Sauternes best enjoyed with salty cheese, spicy food, foie gras

February 18, 2013

Before I take off on an expensive group of wines, here are a few real values: Columbia Crest Grand Estates Merlot under $10; Peter Lehmann Clancy’s 2009, $14; King Estate Signature Collection Pinot Gris, 2011, $16, is an extra-special bargain, 92 points; Seghesio Sonoma Zinfandel 2011, $20; Layer Cake Cali Cab 2010, $17; Logan Sleepy Hollow Vineyard Cali Chard, $16; and Louis Jadot Macon Villages Chard for $13 - all wonderful price-to-value buys.

Please keep in mind the values I place are usually available in Delaware, but maybe you can do better at your own store when buying cases or split cases.

If you enjoy Sauternes Chateau Guiraud 2009, a 350 ml for $30 or 750 ml for $60 is a bargain, 95-point lovely. No. 5 on WS top 100 and 18/20 by Jancis Robinson, who is a tough critic. I’m guessing if you enjoy these, purchasing a case will get you a decent discount; 11,000 cases were produced. Best Guiraud since 1981, although some prefer the 2001. The 1981s are selling in the $120 neighborhood. I think it went out at $21.

The lack of demand in this market, with the exception of D’Yquem - the 2009 sells for roughly $800/bottle - has depressed opening prices recently.

Since all things are cyclical and these wines shelve 30 years or more, this is an excellent future for cellarers. The Suiderat has the same ratings and is selling for roughly twice the price of Guiraud. These are unique wines  best served slightly chilled to 60 degrees. Contrary to the popular misconception, where many consider sauternes dessert wines, they do not pair well with many types of dessert because the wine should be sweeter than the food for best impact. Rather, sauternes are best enjoyed with salty cheese, spicy food and of course the best pairing of all, foie gras.

A truly regal combination is filet Rossini and sauterne. You can find the Rossini recipe I enjoy here: In the modern vernacular, ”It’s disgusting” means better than excellent. For those who don’t keep veal glacé about, no problem. To be honest, at home, I add every bone I can find into my stock, constantly reworking it. Mine is a mix of pork, chicken, turkey, beef, veal and duck. None have ever complained.

The Guiraud is a Premier Grand Cru showing a lovely, light-golden color. Slightly closed nose, a bit of a swirl opens into a bouquet of coconut, almond, apricot and honeysuckle. Refined, balanced palate reveals papaya, honey and cleansing acidity. The finish shows more apricot, some peaches, a hint of spice and almonds. Some reviewed the very long finish as being unctuous. I’m sorry, but that word is a bad descriptor to me, with negative connotations of oily, greasy or soapy from the Latin root meaning to smear or anoint. I prefer rich, silky, textured and honeyed to describe the botrytis-driven quality in sauterne. In this case the acid balance negates an unctuous effect.  I read an interesting thought concerning the 2009 sauterne by Jane Anson in New Bordeaux and wished to pass an edited version along. “My take on the 2009 sauternes will be slightly different from the majority. I completely agree these wines are rich, unctuous and luscious.
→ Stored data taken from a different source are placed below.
(* ===== verification/FbBuffer.v ===== *)
(** * FbBuffer: pools of FlatBuffer builders

    [tansiv-client/src/flatbuilder_buffer.rs].  A pool of [FbBuilder] buffers
    holds one builder per slot, prepared by a [FbBuilderInitializer]; handing
    a slot out resets its builder. *)
From S2P Require Import Prelude Std BufferPool Wire.
From stdpp Require Import base option list.
From Stdlib Require Import ZArith Lia.

(** The trait [FbBuilderInitializer]; [I] is the type that implements it. *)
Class FbBuilderInitializer (I : Type) `{FlatBuffers} := {
  fb_init : nat → outcome Fbb;
}.
Arguments fb_init I {_ _} _.

(** [FbBuilder<'fbb, I>] holds no data. *)
Inductive FbBuilder (I : Type) := mk_fb_builder.
Arguments mk_fb_builder {_}.

Section fb_builder.
Context {I : Type} `{FbBuilderInitializer I}.

Fixpoint FbBuilder_calloc (buffer_size num_buffers : nat) : outcome (list Fbb) :=
  match num_buffers with
  | O => Ret []
  | S n => b ← fb_init I buffer_size; l ← FbBuilder_calloc buffer_size n; Ret (b :: l)
  end.

Definition FbBuilder_new (_index _size : nat) : FbBuilder I := mk_fb_builder.

Definition FbBuilder_get (_ : FbBuilder I) (p : InnerBufferPool (list Fbb)) (index : nat) :
    outcome Fbb :=
  match buffers p !! index with Some b => Ret b | None => Panic IndexOutOfBounds end.

Definition FbBuilder_put (_ : FbBuilder I) (p : InnerBufferPool (list Fbb)) (index : nat)
    (b : Fbb) : outcome (list Fbb) :=
  match buffers p !! index with
  | Some _ => Ret (<[index := b]> (buffers p))
  | None => Panic IndexOutOfBounds
  end.

Definition FbBuilder_reset (t : FbBuilder I) (p : InnerBufferPool (list Fbb)) (index : nat) :
    outcome (list Fbb) :=
  b ← FbBuilder_get t p index; FbBuilder_put t p index (fbb_reset b).

#[export] Instance FbBuilder_InnerBuffer : InnerBuffer (FbBuilder I) (list Fbb) Fbb := {
  ib_calloc := FbBuilder_calloc;
  ib_new := FbBuilder_new;
  ib_get := FbBuilder_get;
  ib_put := FbBuilder_put;
  ib_reset := FbBuilder_reset;
}.

Lemma FbBuilder_calloc_length bs n l : FbBuilder_calloc bs n = Ret l → length l = n.
Proof.
  revert l. induction n as [|n IH]; simpl; intros l Hl; [by simplify_eq|].
  destruct (fb_init I bs); [|done..].
  destruct (FbBuilder_calloc bs n); [|done..]. simplify_eq/=. f_equal. by apply IH.
Qed.

Lemma FbBuilder_get_Ret t p i b : FbBuilder_get t p i = Ret b ↔ buffers p !! i = Some b.
Proof. unfold FbBuilder_get. case_match; naive_solver. Qed.

Context `{!FlatBuffersLaws}.

(** Any builder may be stored; a reset one is ready to build. *)
#[export] Program Instance FbBuilder_laws : InnerBufferLaws (FbBuilder I) (list Fbb) Fbb := {
  ib_wf p := length (buffers p) = length (buffer_busy p);
  ib_fits _ _ := True;
  ib_ok _ _ := True;
  ib_zero _ b := fbb_fresh b;
}.
Next Obligation. simpl. intros p l ? ->. done. Qed.
Next Obligation. simpl. intros bs n a Ha%FbBuilder_calloc_length. by rewrite length_replicate. Qed.
Next Obligation. done. Qed.
Next Obligation.
  simpl. intros t p i Hwf _ Hi. rewrite <- Hwf in Hi.
  destruct (lookup_lt_is_Some_2 _ _ Hi) as [b Hb]. exists b. by rewrite FbBuilder_get_Ret.
Qed.
Next Obligation. done. Qed.
Next Obligation.
  simpl. intros t p i c Hwf _ Hi _. rewrite <- Hwf in Hi.
  destruct (lookup_lt_is_Some_2 _ _ Hi) as [b Hb].
  exists (<[i := c]> (buffers p)). unfold FbBuilder_put. rewrite Hb. split_and!; [done|..]; simpl.
  - by rewrite length_insert.
  - apply FbBuilder_get_Ret. simpl. by apply list_lookup_insert_eq.
  - intros t' j _ _ Hne. unfold FbBuilder_get. simpl. by rewrite list_lookup_insert_ne.
Qed.
Next Obligation.
  simpl. intros t p i Hwf _ Hi. rewrite <- Hwf in Hi.
  destruct (lookup_lt_is_Some_2 _ _ Hi) as [b Hb].
  exists (<[i := fbb_reset b]> (buffers p)), (fbb_reset b).
  unfold FbBuilder_reset, FbBuilder_put, FbBuilder_get. rewrite !Hb. simpl.
  split_and!; [done|..]; simpl; try done.
  - by rewrite length_insert.
  - by rewrite list_lookup_insert_eq.
  - apply reset_building.
  - intros t' j _ _ Hne. by rewrite list_lookup_insert_ne.
Qed.
End fb_builder.
(* ===== verification/Connector.v ===== *)
(** * Connector: protocol messages over the UNIX socket

    [tansiv-client/src/connector/mod.rs] and [connector/unix.rs]: the messages
    that come from the coordinator ([MsgIn]) and go to it ([MsgOut]), their
    framing, and [UnixConnector].  A received packet keeps the raw bytes in a
    buffer of the input pool and is parsed again by each accessor; a packet to
    send is built in a builder of the output pool and finished at the deadline.
    Rust drops are explicit: every path on which a buffer goes out of scope
    ends with [Buffer_drop]. *)
From S2P Require Import Prelude Std BufferPool BytesBuffer Wire FbBuffer.
From stdpp Require Import base option list strings.
From Stdlib Require Import ZArith Lia Strings.Byte.

Definition MAX_PACKET_SIZE : nat := 2048.

Abbreviation BytesPool := (InnerBufferPool bytes).

(** The error that [connector::allocate_buffer] makes of a pool error. *)
Definition io_of_pool_error (e : pool_error) : io_error :=
  match e with
  | SizeTooBig => Custom InvalidData "Packet size too big"
  | NoBufferAvailable => Custom Other "No buffer available"
  end.

Definition new_format_error : io_error := Custom InvalidData "Message format error".
Definition time_error : io_error := Custom InvalidData "Time out of bounds".
Definition missing_error : io_error := Custom InvalidData "Message content is missing".

(** [u64::try_from] and [u32::try_from] *)
Definition u64_try_from (z : Z) : option Z :=
  if ((0 <=? z) && (z <=? u64_max))%Z then Some z else None.
Definition u32_try_from (z : Z) : option Z :=
  if ((0 <=? z) && (z <=? u32_max))%Z then Some z else None.

(** The check both directions apply to a [Time] of the wire. *)
Definition time_parts (t : Time) : option (Z * Z) :=
  s ← u64_try_from (seconds t);
  n ← (n ← u32_try_from (nseconds t); if (n <? NANOS_PER_SEC)%Z then Some n else None);
  Some (s, n).

Definition Time_of_Duration (d : Duration) : Time := mk_time (as_secs d) (subsec_nanos d).

(** ** Reading a frame *)
Definition read_prefixed_size : M UnixStream (result Z io_error) :=
  scratch ←? read_exact 4; mret (Ok (u32_of_le scratch)).

Definition connector_allocate_buffer (size : Z) :
    M BytesPool (result (Buffer BytesBuffer) io_error) :=
  r ← allocate_buffer size; mret (map_err io_of_pool_error r).

(** [DeliverPacket] and [MsgIn] *)
Record DeliverPacket := mk_deliver { deliver_inner : Buffer BytesBuffer }.

Inductive MsgIn :=
  | MsgIn_DeliverPacket (d : DeliverPacket)
  | MsgIn_GoToDeadline (deadline : Duration)
  | MsgIn_EndSimulation.

Section msg_in.
Context `{FlatBuffers}.

Definition DeliverPacket_deserialize (d : DeliverPacket) : M BytesPool DeliverPacket_table :=
  c ← Buffer_deref (deliver_inner d);
  msg ← lift (unwrap (root_FromTansivMsg c));
  lift (unwrap (content_as_deliver_packet msg)).

Definition DeliverPacket_src (d : DeliverPacket) : M BytesPool Z :=
  msg ← DeliverPacket_deserialize d;
  m ← lift (unwrap (deliver_metadata msg)); mret (meta_src m).

Definition DeliverPacket_dst (d : DeliverPacket) : M BytesPool Z :=
  msg ← DeliverPacket_deserialize d;
  m ← lift (unwrap (deliver_metadata msg)); mret (meta_dst m).

Definition DeliverPacket_payload (d : DeliverPacket) : M BytesPool bytes :=
  msg ← DeliverPacket_deserialize d;
  lift (unwrap (deliver_payload msg)).

(** Drops the buffer and returns [r]. *)
Definition drop_ret {A} (b : Buffer BytesBuffer) (r : A) : M BytesPool A :=
  _ ← Buffer_drop b; mret r.

Definition new_deliver_packet (buffer : Buffer BytesBuffer) :
    M BytesPool (result MsgIn io_error) :=
  c ← Buffer_deref buffer;
  msg ← lift (unwrap (root_FromTansivMsg c));
  match content_as_deliver_packet msg with
  | None => drop_ret buffer (Err new_format_error)
  | Some msg =>
      match deliver_metadata msg ≫= λ _, deliver_payload msg with
      | None => drop_ret buffer (Err new_format_error)
      | Some _ => mret (Ok (MsgIn_DeliverPacket (mk_deliver buffer)))
      end
  end.

(** The [match] on the content type, once the bytes are in the buffer. *)
Definition parse_in (buffer : Buffer BytesBuffer) (msg : FromTansivMsg) :
    M BytesPool (result MsgIn io_error) :=
  match from_content_type msg with
  | FromTansiv_DeliverPacket => new_deliver_packet buffer
  | FromTansiv_GotoDeadline =>
      match content_as_goto_deadline msg with
      | None => drop_ret buffer (Err new_format_error)
      | Some deadline =>
          match goto_time deadline with
          | None => drop_ret buffer (Err new_format_error)
          | Some time =>
              match time_parts time with
              | Some (seconds, nseconds) =>
                  d ← lift (Duration_new seconds nseconds);
                  drop_ret buffer (Ok (MsgIn_GoToDeadline d))
              | None => drop_ret buffer (Err time_error)
              end
          end
      end
  | FromTansiv_EndSimulation => drop_ret buffer (Ok MsgIn_EndSimulation)
  | _ => drop_ret buffer (Err missing_error)
  end.

Definition MsgIn_recv : M (UnixStream * BytesPool) (result MsgIn io_error) :=
  size ←? zoom fst (λ s '(_, p), (s, p)) read_prefixed_size;
  buffer ←? zoom snd (λ p '(s, _), (s, p)) (connector_allocate_buffer size);
  r ← zoom fst (λ s '(_, p), (s, p)) (read_exact (Z.to_nat size));
  zoom snd (λ p '(s, _), (s, p)) (
    match r with
    | Err e => drop_ret buffer (Err e)
    | Ok data =>
        _ ← Buffer_deref_mut buffer (modify (λ _, data));
        c ← Buffer_deref buffer;
        match root_FromTansivMsg c with
        | None => drop_ret buffer (Err new_format_error)
        | Some msg => parse_in buffer msg
        end
    end).
End msg_in.

(** ** Building and sending *)
Section builders.
Context `{FlatBuffers}.

(** A [create] call on the builder that is borrowed. *)
Definition fb_create (f : Fbb → Off * Fbb) : M Fbb Off := λ b, Ret (f b).
Definition fb_finish (f : Fbb → outcome Fbb) : M Fbb unit := λ b, b' ← f b; Ret (tt, b').

Definition create_at_deadline : M Fbb unit :=
  at_deadline ← fb_create AtDeadline_create;
  msg ← fb_create (ToTansivMsg_create ToTansiv_AtDeadline (Some at_deadline));
  fb_finish (finish_size_prefixed msg).

(** The part [create_send_packet_from_payload] and
    [SendPacketBuilder::finish] share: the tables around a payload that is
    already in the builder. *)
Definition finish_send_packet (send_time : Duration) (src dst : Z) (payload : Off) :
    M Fbb unit :=
  let time := Time_of_Duration send_time in
  let packet_meta := mk_meta src dst in
  send_packet ← fb_create (SendPacket_create (Some packet_meta) (Some time) (Some payload));
  msg ← fb_create (ToTansivMsg_create ToTansiv_SendPacket (Some send_packet));
  fb_finish (finish_size_prefixed msg).

Definition create_send_packet_from_payload (send_time : Duration) (src dst : Z)
    (payload : bytes) : M Fbb unit :=
  fb_payload ← fb_create (create_vector payload);
  finish_send_packet send_time src dst fb_payload.

(** [MsgFbInitializer::init]: build one message of each kind, so that the
    builder has grown to its final capacity, and reset. *)
Definition MsgFbInitializer_init (max_packet_size : nat) : outcome Fbb :=
  let builder := fbb_with_capacity max_packet_size in
  '(_, builder) ← create_send_packet_from_payload (NANOS_PER_SEC + 1)%Z 1 1
                    (replicate max_packet_size x01) builder;
  let builder := fbb_reset builder in
  '(_, builder) ← create_at_deadline builder;
  Ret (fbb_reset builder).
End builders.

Inductive MsgFbInitializer := .
#[export] Instance MsgFbInitializer_initializer `{FlatBuffers} :
    FbBuilderInitializer MsgFbInitializer := { fb_init := MsgFbInitializer_init }.

Abbreviation FbBuffer := (FbBuilder MsgFbInitializer).
Abbreviation FbPool := (InnerBufferPool (list Fbb)).

(** [SendPacketBuilder], [SendPacket] and [MsgOut] *)
Record SendPacketBuilder `{FlatBuffers} := mk_send_packet_builder {
  spb_src : Z;
  spb_dst : Z;
  spb_send_time : Duration;
  spb_payload : Buffer FbBuffer;
  spb_payload_offset : Off;
}.
Arguments mk_send_packet_builder {_} _ _ _ _ _.

(** [Ord], [PartialOrd] and [PartialEq]: by the time of sending *)
Section order.
Context `{FlatBuffers}.
Definition SendPacketBuilder_cmp (self other : SendPacketBuilder) : comparison :=
  (spb_send_time self ?= spb_send_time other)%Z.
Definition SendPacketBuilder_partial_cmp (self other : SendPacketBuilder) : option comparison :=
  Some (SendPacketBuilder_cmp self other).
Definition SendPacketBuilder_eq (self other : SendPacketBuilder) : bool :=
  (spb_send_time self =? spb_send_time other)%Z.

(** The order is total and agrees with the equality. *)
Lemma SendPacketBuilder_cmp_eq m m' :
  SendPacketBuilder_partial_cmp m m' = Some Eq ↔ SendPacketBuilder_eq m m' = true.
Proof.
  unfold SendPacketBuilder_partial_cmp, SendPacketBuilder_cmp, SendPacketBuilder_eq.
  rewrite Z.eqb_eq. split; [by intros [= ?%Z.compare_eq]|].
  intros ->. by rewrite Z.compare_refl.
Qed.
End order.

Record SendPacket := mk_send_packet { send_inner : Buffer FbBuffer }.

Inductive MsgOut :=
  | MsgOut_AtDeadline
  | MsgOut_SendPacket (p : SendPacket).

Section msg_out.
Context `{FlatBuffers}.

Definition SendPacketBuilder_new (src dst : Z) (send_time : Duration) (payload : bytes)
    (buffer : Buffer FbBuffer) : M FbPool (result SendPacketBuilder io_error) :=
  payload_offset ← Buffer_deref_mut buffer (fb_create (create_vector payload));
  mret (Ok (mk_send_packet_builder src dst send_time buffer payload_offset)).

Definition SendPacketBuilder_finish (m : SendPacketBuilder) (send_time : Duration) :
    M FbPool SendPacket :=
  _ ← Buffer_deref_mut (spb_payload m)
        (finish_send_packet send_time (spb_src m) (spb_dst m) (spb_payload_offset m));
  mret (mk_send_packet (spb_payload m)).

(** [MsgOut::send] consumes the message: the buffer of a [SendPacket] is
    freed when it returns. *)
Definition MsgOut_send (msg : MsgOut) :
    M (UnixStream * Fbb * FbPool) (result unit io_error) :=
  match msg with
  | MsgOut_AtDeadline =>
      _ ← zoom (λ s, s.1.2) (λ b '(w, _, p), (w, b, p)) create_at_deadline;
      b ← gets (λ s, s.1.2);
      data ← lift (finished_data b);
      zoom (λ s, s.1.1) (λ w '(_, b, p), (w, b, p)) (write_all data)
  | MsgOut_SendPacket pkt =>
      b ← zoom snd (λ p '(w, b, _), (w, b, p)) (Buffer_deref (send_inner pkt));
      data ← lift (finished_data b);
      r ← zoom (λ s, s.1.1) (λ w '(_, b, p), (w, b, p)) (write_all data);
      _ ← zoom snd (λ p '(w, b, _), (w, b, p)) (Buffer_drop (send_inner pkt));
      mret r
  end.
End msg_out.

(** ** UnixConnector *)
Record UnixConnector `{FlatBuffers} := mk_connector {
  actor : UnixStream;
  input_buffer_pool : BytesPool;
  scratch_builder : Fbb;
}.
Arguments mk_connector {_} _ _ _.

Section unix_connector.
Context `{FlatBuffers}.

(** [connect] is the outcome of [UnixStream::connect]. *)
Definition UnixConnector_new (connect : result UnixStream io_error) (num_buffers : nat) :
    outcome (result UnixConnector io_error) :=
  match connect with
  | Err e => Ret (Err e)
  | Ok actor_stream =>
      input_buffer_pool ← BufferPool_new (T := BytesBuffer) MAX_PACKET_SIZE num_buffers;
      scratch ← MsgFbInitializer_init MAX_PACKET_SIZE;
      Ret (Ok (mk_connector actor_stream input_buffer_pool scratch))
  end.

Definition UnixConnector_recv : M UnixConnector (result MsgIn io_error) :=
  zoom (λ c, (actor c, input_buffer_pool c))
    (λ '(s, p) c, mk_connector s p (scratch_builder c)) MsgIn_recv.

(** The output pool is part of the state because the message borrows from it. *)
Definition UnixConnector_send (msg : MsgOut) :
    M (UnixConnector * FbPool) (result unit io_error) :=
  _ ← modify (λ '(c, p), (mk_connector (actor c) (input_buffer_pool c)
                            (fbb_reset (scratch_builder c)), p));
  zoom (λ '(c, p), (actor c, scratch_builder c, p))
    (λ '(w, b, p) '(c, _), (mk_connector w (input_buffer_pool c) b, p))
    (MsgOut_send msg).
End unix_connector.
I would be slightly more hesitant to unreservedly applaud them for that. The 2007 and easily the 2001 remain better wines, in that they offer more acidity, more delicacy and more ‘drinkability.’ What 2009 undoubtedly gives is the perfect sauternes experience for sauternes-lovers. These are not sauternes for beginners These are full and rich and will not convince many younger consumers  this is the year to rediscover the joy of sweet wines. There are undoubtedly some wonderful wines among them.” Anson is always a good read.

Here is a short listing of other 2009s worth looking into that are favorably priced. Suideraut is bright yellow-gold. Great balance.  Clean, pure, very long wine with hints of cantaloupe, passion fruit and fig.  Bastor-Lamontagne. Pure, fresh, lemony and floral, this elegant wine is a perfect aperitif. Doisy-Védrines. Deep yellow.  Rich, deep nose, with botrytis-suffused aromas and flavors of sweet banana, peach, citrus and mango. Coutet. Delicate, smoky nuance of vanilla, ripe citrus and brown sugar aromas and flavors.  Lafaurie-Peyraguey. Bright orange, tangerine, peach and honey aromas with floral undertones.  Very polished and I think it will greatly improve with time. All are definitely worth a look.